- _Your goal_:
Copy out exactly the lines from the start of the data to the line containing "destruct (httpClient k". Include both.

- _Record excerpts_:

Lemma GetTickers_loop_app (tickers : gmap string KrakenTickerData)
    (pre post : list Pair) (result : list LTP) :
  GetTickers_loop tickers (pre ++ post) result =
    match GetTickers_loop tickers pre result with
    | Ok r => GetTickers_loop tickers post r
    | Err e => Err e
    end.
Proof.
  revert result. induction pre as [|pr pre IH]; intros result; simpl; [done|].
  destruct (findKrakenSymbolInResult tickers (pairToKrakenSymbol pr))
    as [[tickerData foundSymbol] [|]]; simpl; [|done].
  destruct (C tickerData) as [|c0 rest]; [done|].
  destruct (String.eqb c0 ""); [done|].
  destruct (ParseFloat c0); [|done]. apply IH.
Qed.

Lemma GetTickers_loop_Ok (tickers : gmap string KrakenTickerData)
    (pairs : list Pair) (result out : list LTP) :
  GetTickers_loop tickers pairs result = Ok out ->
  exists new, out = (result ++ new)%list /\
              Forall2 (parsed_from tickers) pairs new.
Proof.
  revert result. induction pairs as [|pr pairs IH]; intros result; simpl.
  - intros [= <-]. exists []. by rewrite app_nil_r.
  - destruct (findKrakenSymbolInResult tickers (pairToKrakenSymbol pr))
      as [[tickerData foundSymbol] [|]] eqn:Hfind; simpl; [|done].
    destruct (C tickerData) as [|c0 rest] eqn:HC; [done|].
    destruct (String.eqb c0 ""); [done|].
    destruct (ParseFloat c0) as [amount|] eqn:Hparse; [|done].
    intros (new & -> & Hall)%IH.
    exists (mkLTP pr amount :: new). rewrite <- app_assoc. split; [done|].
    constructor; [|done]. split; [done|].
    exists tickerData, foundSymbol, c0, rest. by rewrite Hfind.
Qed.

(** What a successful [GetTickers] has gone through. *)
Lemma GetTickers_Ok (k : KrakenClient) (pairs : list Pair) (ltps : list LTP) :
  KrakenClient_GetTickers k pairs = Ok ltps ->
  exists tickerResp,
    httpClient k (ticker_url k pairs) = Response StatusOK (Decoded tickerResp) /\
    Error tickerResp = [] /\
    GetTickers_loop (Result tickerResp) pairs [] = Ok ltps.
Proof.
  unfold KrakenClient_GetTickers, ticker_url.
  destruct (length pairs =? 0)%nat; [done|].
  destruct (httpClient k _) as [cause|StatusCode body]; [done|].
  destruct (Z.eqb_spec StatusCode StatusOK) as [->|Hne]; simpl; [|done].
  destruct body as [cause|cause|tickerResp]; [done..|].
  destruct (Error tickerResp) as [|e es] eqn:HE; simpl; [|done].
  intros Hloop. exists tickerResp. by rewrite HE.
Qed.

(** [GetTickers] on a response that is read and decoded without an
    error of the provider. *)
Lemma GetTickers_decoded (k : KrakenClient) (pairs : list Pair)
    (tickers : gmap string KrakenTickerData) :
  pairs <> [] ->
  httpClient k (ticker_url k pairs)
    = Response StatusOK (Decoded (mkTickerResponse [] tickers)) ->
  KrakenClient_GetTickers k pairs = GetTickers_loop tickers pairs [].
Proof.
  intros Hne Hnet. unfold KrakenClient_GetTickers. fold (ticker_url k pairs).
  rewrite Hnet. by destruct pairs.
Qed.
End KrakenFacts.

(** ** What the lookups find *)

Lemma probe_fst (st : gmap string CachedLTP) (clk : nat -> Time) (n : nat)
    (pairs : list Pair) :
  map fst (probe st clk n pairs) = pairs.
Proof.
  revert n. induction pairs as [|pr pairs IH]; intros n; simpl; [done|].
  by rewrite IH.
Qed.

Lemma probe_readings (st : gmap string CachedLTP) (clk : nat -> Time) (n : nat)
    (pairs : list Pair) :
  Forall (fun po => exists m, (n <= m < n + length pairs)%nat /\
                      snd po = fresh_entry st (clk m) (fst po))
         (probe st clk n pairs).
Proof.
  revert n. induction pairs as [|pr pairs IH]; intros n; simpl; [constructor|].
  constructor.
  - exists n. split; [lia|done].
  - eapply Forall_impl; [apply IH|]. simpl.
    intros po (m & Hm & Hpo). exists m. split; [|done].
    destruct (st !! Value pr); lia.
Qed.

Lemma probe_partition (st : gmap string CachedLTP) (clk : nat -> Time) (n : nat)
    (pairs : list Pair) :
  cache_wf st ->
  Permutation (map LTP_Pair (hits (probe st clk n pairs))
               ++ misses (probe st clk n pairs)) pairs.
Proof.
  intros Hwf. revert n.
  induction pairs as [|pr pairs IH]; intros n; simpl; [done|].
  unfold hits, misses. simpl.
  destruct (fresh_entry st (clk n) pr) as [c|] eqn:E; simpl.
  - rewrite (fresh_entry_pair _ _ _ _ Hwf E). constructor. apply IH.
  - rewrite <- Permutation_middle. constructor. apply IH.
Qed.

Lemma fresh_entry_Some (st : gmap string CachedLTP) (now : Time) (pr : Pair)
    (c : CachedLTP) :
  fresh_entry st now pr = Some c <->
  st !! Value pr = Some c /\ now - Timestamp c <= Minute.
Proof.
  unfold fresh_entry. destruct (st !! Value pr) as [c'|]; [|naive_solver].
  destruct (Z.ltb_spec Minute (now - Timestamp c')); split.
  - done.
  - intros [[= ->] ?]. lia.
  - intros [= ->]. split; [done|lia].
  - by intros [[= ->] ?].
Qed.

Lemma probe_all_hits (st : gmap string CachedLTP) (clk : nat -> Time) (n : nat)
    (pairs : list Pair) :
  misses (probe st clk n pairs) = [] ->
  Forall2 (fun pr ltp => exists c, st !! Value pr = Some c /\ ltp = Cached_LTP c)
          pairs (hits (probe st clk n pairs)).
Proof.
  revert n. induction pairs as [|pr pairs IH]; intros n; simpl; [constructor|].
  unfold hits, misses. simpl.
  destruct (fresh_entry st (clk n) pr) as [c|] eqn:E; simpl; [|done].
  apply fresh_entry_Some in E as [E _].
  intros Hm. constructor; [by exists c|]. by apply IH.
Qed.

Lemma GetLTPs_result_Ok (ext : External) (requested : list string)
    (looked : list (Pair * option CachedLTP)) (pairs : list Pair) :
  one_quote_per_pair ext requested ->
  (forall pr, In pr pairs -> In (Value pr) requested) ->
  Permutation (map LTP_Pair (hits looked) ++ misses looked) pairs ->
  exists ltps, GetLTPs_result ext looked = Ok (sort_Slice less ltps) /\
               Permutation (map LTP_Pair ltps) pairs.
Proof.
  intros Hext Hreq Hperm. unfold GetLTPs_result.
  destruct (misses looked) as [|m ms] eqn:Hm.
  - exists (hits looked). split; [done|]. by rewrite app_nil_r in Hperm.
  - destruct (Hext (m :: ms)) as (ltps & -> & Hl); [done| |].
    + intros pr Hpr. apply Hreq.
      apply list_elem_of_In. rewrite <- Hperm.
      apply list_elem_of_In, in_or_app. by right.
    + exists (hits looked ++ ltps)%list. split; [done|].
      by rewrite List.map_app, Hl.
Qed.

Lemma drop_new_calls (w w' : World) (cs : list Call) :
  calls w' = (calls w ++ cs)%list -> new_calls w w' = cs.
Proof. unfold new_calls. intros ->. by rewrite drop_app_length. Qed.

(** ** Where the quotes of [GetLTPs] come from

    What holds of every quote of the cache and of every quote the upstream
    returns holds of every quote [GetLTPs] returns, and of every quote of
    the cache afterwards. *)
Lemma store_all_preserves (P : LTP -> Prop) (st : gmap string CachedLTP)
    (clk : nat -> Time) (n : nat) (ltps : list LTP) :
  Forall P ltps ->
  (forall k c, st !! k = Some c -> P (Cached_LTP c)) ->
  forall k c, store_all st clk n ltps !! k = Some c -> P (Cached_LTP c).
Proof.
  revert st n.
  induction ltps as [|ltp ltps IH]; intros st n Hall Hst; simpl; [done|].
  apply Forall_cons in Hall as [Hltp Hall]. apply IH; [done|].
  intros k c. destruct (decide (key ltp = k)) as [<-|Hne].
  - rewrite lookup_insert_eq. by intros [= <-].
  - rewrite lookup_insert_ne by done. apply Hst.
Qed.

Lemma hits_stored (st : gmap string CachedLTP) (clk : nat -> Time) (n : nat)
    (pairs : list Pair) (l : LTP) :
  In l (hits (probe st clk n pairs)) ->
  exists k c, st !! k = Some c /\ Cached_LTP c = l.
Proof.
  unfold hits. intros ([pr [c|]] & Hin & Hl)%in_flat_map; simpl in Hl; [|done].
  destruct Hl as [<-|[]].
  pose proof (probe_readings st clk n pairs) as Hr.
  rewrite Forall_forall in Hr. apply list_elem_of_In, Hr in Hin.
  destruct Hin as (m & _ & Hm). simpl in Hm. symmetry in Hm.
  apply fresh_entry_Some in Hm as [Hm _]. by exists (Value pr), c.
Qed.

Section Provenance.
Context `{strings_pkg}.
Variable ext : External.
Variable P : LTP -> Prop.
Hypothesis fetched_P :
  forall ps ltps, GetTickers ext ps = Ok ltps -> Forall P ltps.
Local Abbreviation svcP := (NewLTPService NewInMemoryCache ext).

Lemma GetLTPs_preserves (pairsStr : string) (w : World) :
  (forall k c, store w !! k = Some c -> P (Cached_LTP c)) ->
  let run := LTPService_GetLTPs svcP pairsStr w in
  (forall ltps, fst run = Ok ltps -> Forall P ltps) /\
  (forall k c, store (snd run) !! k = Some c -> P (Cached_LTP c)).
Proof.
  intros Hst run. subst run.
  destruct (ParsePairs pairsStr) as [pairs|e] eqn:Hparse.
  2: { rewrite (GetLTPs_parse_error ext pairsStr e w Hparse). by split. }
  destruct (LTPService_GetLTPs svcP pairsStr w) as [r w'] eqn:Hrun. simpl.
  unfold LTPService_GetLTPs in Hrun. rewrite Hparse in Hrun.
  unfold bind at 1 in Hrun.
  destruct (check_cache_run ext pairs [] [] w) as [n Hcheck].
  rewrite Hcheck in Hrun. simpl in Hrun. clear Hcheck.
  set (looked := probe (store w) (clock w) (reads w) pairs) in *.
  assert (Forall P (hits looked)) as Hhits.
  { apply Forall_forall. intros l Hl%list_elem_of_In.
    destruct (hits_stored _ _ _ _ _ Hl) as (k & c & Hk & <-). eauto. }
  destruct (misses looked) as [|m ms] eqn:Hm; simpl in Hrun.
  - unfold ret in Hrun. injection Hrun as <- <-. simpl. split; [|done].
    intros ltps [= <-]. by rewrite sort_Slice_Permutation.
  - unfold bind at 1 in Hrun.
    unfold external_GetTickers, bind, record, ret in Hrun. simpl in Hrun.
    destruct (GetTickers ext (m :: ms)) as [ltps|e] eqn:Hget; simpl in Hrun.
    + rewrite cache_fetched_run in Hrun. simpl in Hrun.
      injection Hrun as <- <-. simpl.
      pose proof (fetched_P _ _ Hget) as Hf. split.
      * intros l [= <-]. rewrite sort_Slice_Permutation. by apply Forall_app.
      * by apply store_all_preserves.
    + injection Hrun as <- <-. simpl. by split.
Qed.

Lemma serve_all_preserves (requests : list string) (w : World) :
  (forall k c, store w !! k = Some c -> P (Cached_LTP c)) ->
  let run := serve_all (LTPService_GetLTPs svcP) requests w in
  Forall (fun r => forall ltps, r = Ok ltps -> Forall P ltps) (fst run) /\
  (forall k c, store (snd run) !! k = Some c -> P (Cached_LTP c)).
Proof.
  revert w. induction requests as [|q rest IH]; intros w Hst; simpl.
  - by split.
  - unfold bind.
    pose proof (GetLTPs_preserves q w Hst) as [Hr Hst1].
    destruct (LTPService_GetLTPs svcP q w) as [r w1]. simpl in Hr, Hst1.
    specialize (IH w1 Hst1).
    destruct (serve_all (LTPService_GetLTPs svcP) rest w1) as [rs w2].
    destruct IH as [IH1 IH2]. simpl in *. split; [by constructor|done].
Qed.
End Provenance.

- _Output for this task_:
Lemma GetTickers_loop_app (tickers : gmap string KrakenTickerData)
    (pre post : list Pair) (result : list LTP) :
  GetTickers_loop tickers (pre ++ post) result =
    match GetTickers_loop tickers pre result with
    | Ok r => GetTickers_loop tickers post r
    | Err e => Err e
    end.
Proof.
  revert result. induction pre as [|pr pre IH]; intros result; simpl; [done|].
  destruct (findKrakenSymbolInResult tickers (pairToKrakenSymbol pr))
    as [[tickerData foundSymbol] [|]]; simpl; [|done].
  destruct (C tickerData) as [|c0 rest]; [done|].
  destruct (String.eqb c0 ""); [done|].
  destruct (ParseFloat c0); [|done]. apply IH.
Qed.

Lemma GetTickers_loop_Ok (tickers : gmap string KrakenTickerData)
    (pairs : list Pair) (result out : list LTP) :
  GetTickers_loop tickers pairs result = Ok out ->
  exists new, out = (result ++ new)%list /\
              Forall2 (parsed_from tickers) pairs new.
Proof.
  revert result. induction pairs as [|pr pairs IH]; intros result; simpl.
  - intros [= <-]. exists []. by rewrite app_nil_r.
  - destruct (findKrakenSymbolInResult tickers (pairToKrakenSymbol pr))
      as [[tickerData foundSymbol] [|]] eqn:Hfind; simpl; [|done].
    destruct (C tickerData) as [|c0 rest] eqn:HC; [done|].
    destruct (String.eqb c0 ""); [done|].
    destruct (ParseFloat c0) as [amount|] eqn:Hparse; [|done].
    intros (new & -> & Hall)%IH.
    exists (mkLTP pr amount :: new). rewrite <- app_assoc. split; [done|].
    constructor; [|done]. split; [done|].
    exists tickerData, foundSymbol, c0, rest. by rewrite Hfind.
Qed.

(** What a successful [GetTickers] has gone through. *)
Lemma GetTickers_Ok (k : KrakenClient) (pairs : list Pair) (ltps : list LTP) :
  KrakenClient_GetTickers k pairs = Ok ltps ->
  exists tickerResp,
    httpClient k (ticker_url k pairs) = Response StatusOK (Decoded tickerResp) /\
    Error tickerResp = [] /\
    GetTickers_loop (Result tickerResp) pairs [] = Ok ltps.
Proof.
  unfold KrakenClient_GetTickers, ticker_url.
  destruct (length pairs =? 0)%nat; [done|].
  destruct (httpClient k _) as [cause|StatusCode body]; [done|].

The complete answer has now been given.